I see a lot of complaints about how society has made it a crime to “even smile at a woman,” and the like.
Usually from men, but not always.
Usually whining, but not always.
And I wonder how this is so difficult to understand.
Then, I realize that it’s not so much the initial act that’s a problem. A touch without consent is really not such a big deal. A smile or a wink without consent is easy to deal with. A question asking for consent is simple…
But that is rarely where it ends.
Because for some reason, so many people feel that the correct response to any sort of correction or rejection is to double down.
Maybe it’s ego. Maybe they were taught you have to push for what you want.

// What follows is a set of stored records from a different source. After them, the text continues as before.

(** * llm-chat-app-template: the relay worker, its stream decoder and its
      per-session message log

    A shallow embedding of
    - [consumeSseEvents] and the three copies of its loop in
      [handleChatRequest] and [handleRealtime] (src/public/chat.js),
    - the delta extraction done on every decoded payload,
    - [ConversationDO.fetch] (src/src/conversation_do.ts),
    - [handleChatRequest] and the [message] listener of [handleRealtime].

    JavaScript strings are sequences of UTF-16 code units; the built-ins
    [JSON.parse], [JSON.stringify], [Number::toString] and the inference
    binding [env.AI] are parameters of the development. *)

From Stdlib Require Import NArith ZArith Ascii String List DecimalString.
From Stdlib Require Import Floats.SpecFloat.
From stdpp Require Import base list gmap strings.
From Equations Require Import Equations.
From Equations.Prop Require Import Logic.

Set Default Proof Using "Type".
Set Warnings "-register-all".

(** * JavaScript strings *)

Module JS.

(** A string value: its UTF-16 code units. *)
Abbreviation jsstring := (list N).

(** A string literal of the source (ASCII only). *)
Definition lit (s : string) : jsstring :=
  map N_of_ascii (list_ascii_of_string s).

(** A JSON text, written here with single quotes for its double quotes. *)
Definition json_text (s : string) : jsstring :=
  map (λ c, if (c =? 39)%N then 34%N else c) (lit s).

Definition LF : N := 10.
Definition CR : N := 13.

(** [s.startsWith(searchString)] *)
Fixpoint startsWith (searchString s : jsstring) : bool :=
  match searchString, s with
  | [], _ => true
  | p :: ps, c :: cs => (p =? c)%N && startsWith ps cs
  | _ :: _, [] => false
  end.

(** [s.indexOf(searchString)]; [None] is the source's [-1]. *)
Fixpoint indexOfFrom (searchString s : jsstring) (position : nat)
  {struct s} : option nat :=
  if startsWith searchString s then Some position
  else match s with
       | [] => None
       | _ :: s' => indexOfFrom searchString s' (S position)
       end.

Definition indexOf (searchString s : jsstring) : option nat :=
  indexOfFrom searchString s 0.

(** [s.slice(start)] and [s.slice(0, end)] for indices within the string. *)
Definition slice_from (start : nat) (s : jsstring) : jsstring := drop start s.
Definition slice_to (stop : nat) (s : jsstring) : jsstring := take stop s.

(** [s.split(separator)] for a separator of one code unit. *)
Fixpoint split (separator : N) (s : jsstring) : list jsstring :=
  match s with
  | [] => [[]]
  | c :: s' =>
      if (c =? separator)%N then [] :: split separator s'
      else match split separator s' with
           | [] => [[c]]
           | piece :: pieces => (c :: piece) :: pieces
           end
  end.

(** [pieces.join(separator)] *)
Fixpoint join (separator : jsstring) (pieces : list jsstring) : jsstring :=
  match pieces with
  | [] => []
  | [piece] => piece
  | piece :: rest => piece ++ separator ++ join separator rest
  end.

(** White space and line terminators, the code units [trimStart] removes. *)
Definition isWhiteSpace (c : N) : bool :=
  ((c =? 9) || (c =? 10) || (c =? 11) || (c =? 12) || (c =? 13)
   || (c =? 32) || (c =? 160) || (c =? 0x1680)
   || ((0x2000 <=? c) && (c <=? 0x200A))
   || (c =? 0x2028) || (c =? 0x2029) || (c =? 0x202F) || (c =? 0x205F)
   || (c =? 0x3000) || (c =? 0xFEFF))%N.

(** [s.trimStart()] *)
Fixpoint trimStart (s : jsstring) : jsstring :=
  match s with
  | c :: s' => if isWhiteSpace c then trimStart s' else s
  | [] => []
  end.

(** [s.replace] of every [\r] by the empty string *)
Definition remove_CR (s : jsstring) : jsstring :=
  filter (λ c, c ≠ CR) s.

(** Decimal digits of a non-negative integer below 10^21, as template
    literals and string concatenation print it. *)
Definition digits (n : N) : jsstring :=
  lit (NilEmpty.string_of_uint (N.to_uint n)).

End JS.

(** * The stream decoder: records separated by a blank line *)

Module SSE.
Import JS.

(** ["\n\n"] *)
Definition separator : jsstring := [LF; LF].

(** ["data:"] *)
Definition marker : jsstring := lit "data:".

(** chat.js l.284-289:
    [for (const line of lines)
       if (line.startsWith("data:"))
         dataLines.push(line.slice("data:".length).trimStart());] *)
Fixpoint dataLines_of (lines : list jsstring) : list jsstring :=
  match lines with
  | [] => []
  | line :: rest =>
      if startsWith marker line
      then trimStart (slice_from (length marker) line) :: dataLines_of rest
      else dataLines_of rest
  end.

(** chat.js l.283-291, what one raw record contributes: [None] when
    [dataLines.length === 0] (the [continue]), else
    [dataLines.join("\n")]. *)
Definition payload_of (rawEvent : jsstring) : option jsstring :=
  let lines := split LF rawEvent in
  let dataLines := dataLines_of lines in
  match dataLines with
  | [] => None
  | _ => Some (join [LF] dataLines)
  end.

(** The [while ((eventEndIndex = normalized.indexOf("\n\n")) !== -1)] loop
    of [consumeSseEvents] (l.279-292).  [consumeBuffer] (l.458-479),
    [flushBuffer] (l.585-608) and [flushBuffer2] (l.682-705) repeat it
    with another action on each payload: the action is [on_event], the
    loop returns the state it built and the unmatched rest. *)
Section loop.
Context {A : Type} (on_event : A → jsstring → A).

Equations? loop (normalized : jsstring) (acc : A) : A * jsstring
    by wf (length normalized) lt :=
  loop normalized acc with inspect (indexOf separator normalized) := {
    | exist _ None _ => (acc, normalized)
    | exist _ (Some eventEndIndex) _ =>
        let rawEvent := slice_to eventEndIndex normalized in
        loop (slice_from (eventEndIndex + 2) normalized)
          (match payload_of rawEvent with
           | None => acc
           | Some payload => on_event acc payload
           end) }.
Proof.
  unfold slice_from. rewrite length_drop.
  destruct normalized; [discriminate | simpl; lia].
Qed.

End loop.

Record decoded := { events : list jsstring; buffer : jsstring }.

(** chat.js l.275-294 *)
Definition consumeSseEvents (buffer : jsstring) : decoded :=
  let normalized := remove_CR buffer in
  let '(events, normalized) :=
    loop (λ events payload, events ++ [payload]) normalized [] in
  {| events := events; buffer := normalized |}.

(** The payloads of a normalised text, in order, and the text left over. *)
Definition payloads (normalized : jsstring) : list jsstring :=
  fst (loop (λ events payload, events ++ [payload]) normalized []).

Definition residual (normalized : jsstring) : jsstring :=
  snd (loop (λ events payload, events ++ [payload]) normalized []).

End SSE.

(** * [TextDecoder]: streaming UTF-8 decoding

    [new TextDecoder()] and [decoder.decode(value, { stream: true })], after
    the UTF-8 decoder of the WHATWG Encoding Standard: one handler call per
    byte, malformed sequences replaced by U+FFFD, an incomplete sequence at
    the end of a chunk kept in the decoder for the next call, one leading
    byte order mark dropped. *)

Module TextDecoder.
Import JS.
Local Open Scope N_scope.

Record t := {
  code_point : N;
  bytes_seen : N;
  bytes_needed : N;
  lower_boundary : N;
  upper_boundary : N;
  BOM_seen : bool;
}.

(** [new TextDecoder()] *)
Definition new : t :=
  {| code_point := 0; bytes_seen := 0; bytes_needed := 0;
     lower_boundary := 0x80; upper_boundary := 0xBF; BOM_seen := false |}.

Definition REPLACEMENT : N := 0xFFFD.

Definition expect (d : t) (needed cp lower upper : N) : t :=
  {| code_point := cp; bytes_seen := 0; bytes_needed := needed;
     lower_boundary := lower; upper_boundary := upper;
     BOM_seen := BOM_seen d |}.

Definition reset (d : t) : t := expect d 0 0 0x80 0xBF.

(** The handler when no continuation byte is awaited: the code points it
    returns (U+FFFD for an error) and the next state. *)
Definition lead (d : t) (byte : N) : t * list N :=
  if byte <=? 0x7F then (d, [byte])
  else if (0xC2 <=? byte) && (byte <=? 0xDF)
  then (expect d 1 (N.land byte 0x1F) 0x80 0xBF, [])
  else if (0xE0 <=? byte) && (byte <=? 0xEF)
  then (expect d 2 (N.land byte 0xF)
          (if byte =? 0xE0 then 0xA0 else 0x80)
          (if byte =? 0xED then 0x9F else 0xBF), [])
  else if (0xF0 <=? byte) && (byte <=? 0xF4)
  then (expect d 3 (N.land byte 0x7)
          (if byte =? 0xF0 then 0x90 else 0x80)
          (if byte =? 0xF4 then 0x8F else 0xBF), [])
  else (d, [REPLACEMENT]).

(** The UTF-8 decoder's handler on one byte. *)
Definition handler (d : t) (byte : N) : t * list N :=
  if bytes_needed d =? 0 then lead d byte
  else if (byte <? lower_boundary d) || (upper_boundary d <? byte)
  then (* error, and the byte is read again by the reset decoder *)
    let '(d', out) := lead (reset d) byte in (d', REPLACEMENT :: out)
  else
    let cp := N.lor (N.shiftl (code_point d) 6) (N.land byte 0x3F) in
    let seen := bytes_seen d + 1 in
    if seen =? bytes_needed d then (reset d, [cp])
    else ({| code_point := cp; bytes_seen := seen;
             bytes_needed := bytes_needed d;
             lower_boundary := 0x80; upper_boundary := 0xBF;
             BOM_seen := BOM_seen d |}, []).

(** A scalar value as UTF-16 code units. *)
Definition code_units (cp : N) : jsstring :=
  if cp <? 0x10000 then [cp]
  else [0xD800 + (cp - 0x10000) / 0x400; 0xDC00 + (cp - 0x10000) mod 0x400].

(** Serialising decoded code points: the first one is dropped when it is
    the byte order mark. *)
Fixpoint serialize (seen : bool) (cps : list N) : bool * jsstring :=
  match cps with
  | [] => (seen, [])
  | cp :: rest =>
      let '(seen', out) := serialize true rest in
      (seen', (if negb seen && (cp =? 0xFEFF) then [] else code_units cp) ++ out)
  end.

Definition push (d : t) (byte : Byte.byte) : t * jsstring :=
  let '(d', cps) := handler d (Byte.to_N byte) in
  let '(seen, out) := serialize (BOM_seen d') cps in
  ({| code_point := code_point d'; bytes_seen := bytes_seen d';
      bytes_needed := bytes_needed d';
      lower_boundary := lower_boundary d';
      upper_boundary := upper_boundary d'; BOM_seen := seen |}, out).

(** [decoder.decode(value, { stream: true })] *)
Fixpoint decode (d : t) (value : list Byte.byte) : t * jsstring :=
  match value with
  | [] => (d, [])
  | byte :: rest =>
      let '(d1, out1) := push d byte in
      let '(d2, out2) := decode d1 rest in
      (d2, out1 ++ out2)
  end.

End TextDecoder.

(** * The read loop around the decoder *)

Module Reader.
Import JS.

(** One chunk of a byte stream, a [Uint8Array]. *)
Abbreviation chunk := (list Byte.byte).

(** The body of [consumeBuffer] / [flushBuffer]: normalise, run the loop,
    keep the rest as the new buffer. *)
Definition consume {A} (on_event : A → jsstring → A)
    (buffer : jsstring) (acc : A) : A * jsstring :=
  SSE.loop on_event (remove_CR buffer) acc.

(** chat.js l.483-492 (and l.612-621, l.709-718):
    [while (true) { const { done, value } = await reader.read();
       if (done) { buffer += "\n\n"; consumeBuffer(); break; }
       buffer += decoder.decode(value, { stream: true }); consumeBuffer(); }]
    over the chunks the reader still holds. *)
Fixpoint pump {A} (on_event : A → jsstring → A) (reader : list chunk)
    (decoder : TextDecoder.t) (buffer : jsstring) (acc : A) : A :=
  match reader with
  | [] => fst (consume on_event (buffer ++ SSE.separator) acc)
  | value :: reader' =>
      let '(decoder', text) := TextDecoder.decode decoder value in
      let '(acc', buffer') := consume on_event (buffer ++ text) acc in
      pump on_event reader' decoder' buffer' acc'
  end.

(** The Frame Decoder: the payloads of a byte stream, in order. *)
Definition frame_decoder (stream : list chunk) : list jsstring :=
  pump (λ events payload, events ++ [payload]) stream TextDecoder.new [] [].

(** The text a decoder makes of a whole stream. *)
Definition text_of (d : TextDecoder.t) (stream : list chunk) : jsstring :=
  (TextDecoder.decode d (concat stream)).2.

End Reader.
(** X12.  No session deletes or rewrites a stage row: every stage row found
    at some position is still there afterwards with the same id, bid,
    stage, owner, start time and notes, and a row that was completed is
    exactly as it was; the only change a stage row ever sees is being
    completed once. *)
Theorem stage_rows_are_completed_once :
  forall (actions : list Action) (db : Store) (n : nat) (r : BidStage),
    nth_error (bid_stages db) n = Some r ->
    exists r', nth_error (bid_stages (run db actions)) n = Some r' /\
               stage_row_kept r r'.
Proof.
  intros actions db.
  apply (run_preorder
           (fun db db' =>
              forall n r, nth_error (bid_stages db) n = Some r ->
                          exists r', nth_error (bid_stages db') n = Some r' /\
                                     stage_row_kept r r')).
  - intros d n r H; exists r; split; [exact H|].
    unfold stage_row_kept; repeat split.
  - intros d1 d2 d3 H12 H23 n r H.
    destruct (H12 n r H) as [r2 [E2 S2]].
    destruct (H23 n r2 E2) as [r3 [E3 S3]].
    exists r3; split; [exact E3|].
    unfold stage_row_kept in *.
    destruct S2 as [A1 [A2 [A3 [A4 [A5 [A6 A7]]]]]].
    destruct S3 as [B1 [B2 [B3 [B4 [B5 [B6 B7]]]]]].
    repeat split; try congruence.
    intros Hc; specialize (A7 Hc); subst r2; apply B7, Hc.
  - intros d a d' H.
    assert (Hupd : forall d0 now1 now2 bid_id new_stage notes n r,
               bid_stages d0 = bid_stages d ->
               nth_error (bid_stages d) n = Some r ->
               exists r',
                 nth_error
                   (bid_stages
                      (update_bid_stage d0 now1 now2 bid_id new_stage notes))
                   n = Some r' /\ stage_row_kept r r').
    { intros d0 now1 now2 bid_id new_stage notes n r Hd E; simpl.
      rewrite Hd, nth_error_app1
        by (unfold sql_update; rewrite length_map;
            apply nth_error_Some; rewrite E; discriminate).
      unfold sql_update; rewrite nth_error_map, E; simpl.
      eexists; split; [reflexivity|].
      unfold stage_row_kept.
      destruct (open_stage_of bid_id r) eqn:Eo; simpl; repeat split.
      intros Hc; unfold open_stage_of in Eo; apply andb_true_iff in Eo.
      destruct Eo as [_ Eo]; destruct (bs_completed_at r);
        [discriminate Eo | contradiction]. }
    perform_cases H; intros n r E;
      try (apply Hupd; [reflexivity | exact E]).
    exists r; split; [exact E | unfold stage_row_kept; repeat split].
Qed.

Lemma stage_rows_are_completed_once_witness :
  nth_error (bid_stages acme_created) 0
  = Some (mkBidStage 1 1 "Proposal Drafting" "Proposal Manager" 102 None
                     "Bid created") /\
  exists r',
    nth_error (bid_stages acme_in_legal) 0 = Some r' /\
    stage_row_kept
      (mkBidStage 1 1 "Proposal Drafting" "Proposal Manager" 102 None
                  "Bid created") r'.
Proof.
  assert (H : nth_error (bid_stages acme_created) 0
              = Some (mkBidStage 1 1 "Proposal Drafting" "Proposal Manager"
                                 102 None "Bid created")) by reflexivity.
  split; [exact H|].
  exact (stage_rows_are_completed_once
           [TransitionStage (session_at 200) 1 "Legal Review" "ready"]
           _ _ _ H).
Defined.

(** ** The loss reason *)

Lemma perform_reason_matches_status (db db' : Store) (a : Action) :
  reason_matches_status db -> perform db a = Done db' ->
  reason_matches_status db'.
Proof.
  unfold reason_matches_status; intros Hr H.
  assert (Hstatus : forall new_status selected_reason bid_id,
             Forall (fun b => (b_status b = "Lost" -> b_reason b <> None) /\
                              (b_status b <> "Lost" ->
                               b_reason b = None \/ b_reason b = Some ""))
                    (sql_update (fun b => b_id b =? bid_id)
                       (set_status_reason new_status
                          (status_reason new_status selected_reason))
                       (bids db))).
  { intros new_status selected_reason bid_id.
    rewrite Forall_forall in Hr |- *.
    intros b Hb; unfold sql_update in Hb; apply in_map_iff in Hb.
    destruct Hb as [b0 [<- Hb0]].
    destruct (b_id b0 =? bid_id); [|apply Hr, Hb0]; simpl.
    split; [discriminate|].
    intros Hne; right; unfold status_reason.
    destruct (String.eqb_spec new_status "Lost"); [contradiction|].
    reflexivity. }
  perform_cases H; simpl; try apply Hstatus.
  - apply Forall_app; split; [exact Hr|].
    constructor; [|constructor]; simpl.
    split; [discriminate | left; reflexivity].
  - rewrite Forall_forall in Hr |- *.
    intros b Hb; unfold sql_update in Hb; apply in_map_iff in Hb.
    destruct Hb as [b0 [<- Hb0]].
    destruct (b_id b0 =? bid_id); apply (Hr b0 Hb0).
Qed.

(** X13.  In every store a session can reach from the empty database, a
    bid whose status is "Lost" has a reason stored, and a bid with any
    other status has no reason or the empty one: a loss reason never
    outlives the status "Lost". *)
Theorem loss_reason_goes_with_lost_status :
  forall (actions : list Action),
    Forall (fun b => (b_status b = "Lost" -> b_reason b <> None) /\
                     (b_status b <> "Lost" ->
                      b_reason b = None \/ b_reason b = Some ""))
           (bids (run empty_store actions)).
Proof.
  intros actions.
  apply (run_invariant reason_matches_status).
  - intros db a db'; apply perform_reason_matches_status.
  - constructor.
Qed.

Whatever the reason, it’s rarely the first minor infraction that gets you labeled or prosecuted. It’s the MANY, MANY steps beyond that you go when you’ve already been told.
- It’s now being even more handsy after you’ve been called out for inappropriate touching, just to see if you can get away with it.
- It’s making a point of now leering at people after you’ve been told that your looks are causing discomfort.
- It’s asking a question and getting a “No,” but not accepting it and pushing forward, trying to get more, trying to get what you want.
- It’s going in for a kiss, and not getting one, so you grab and take that original kiss an more…
The first error.
Well, that’s forgivable. We all make mistakes. Sometimes, multiple times.
We apologize, learn from our mistakes, and move on.
But when that error becomes a catalyst for a pattern of immediate or long-term rebellious behavior trying to prove something to the world—THAT is when consent becomes a serious issue.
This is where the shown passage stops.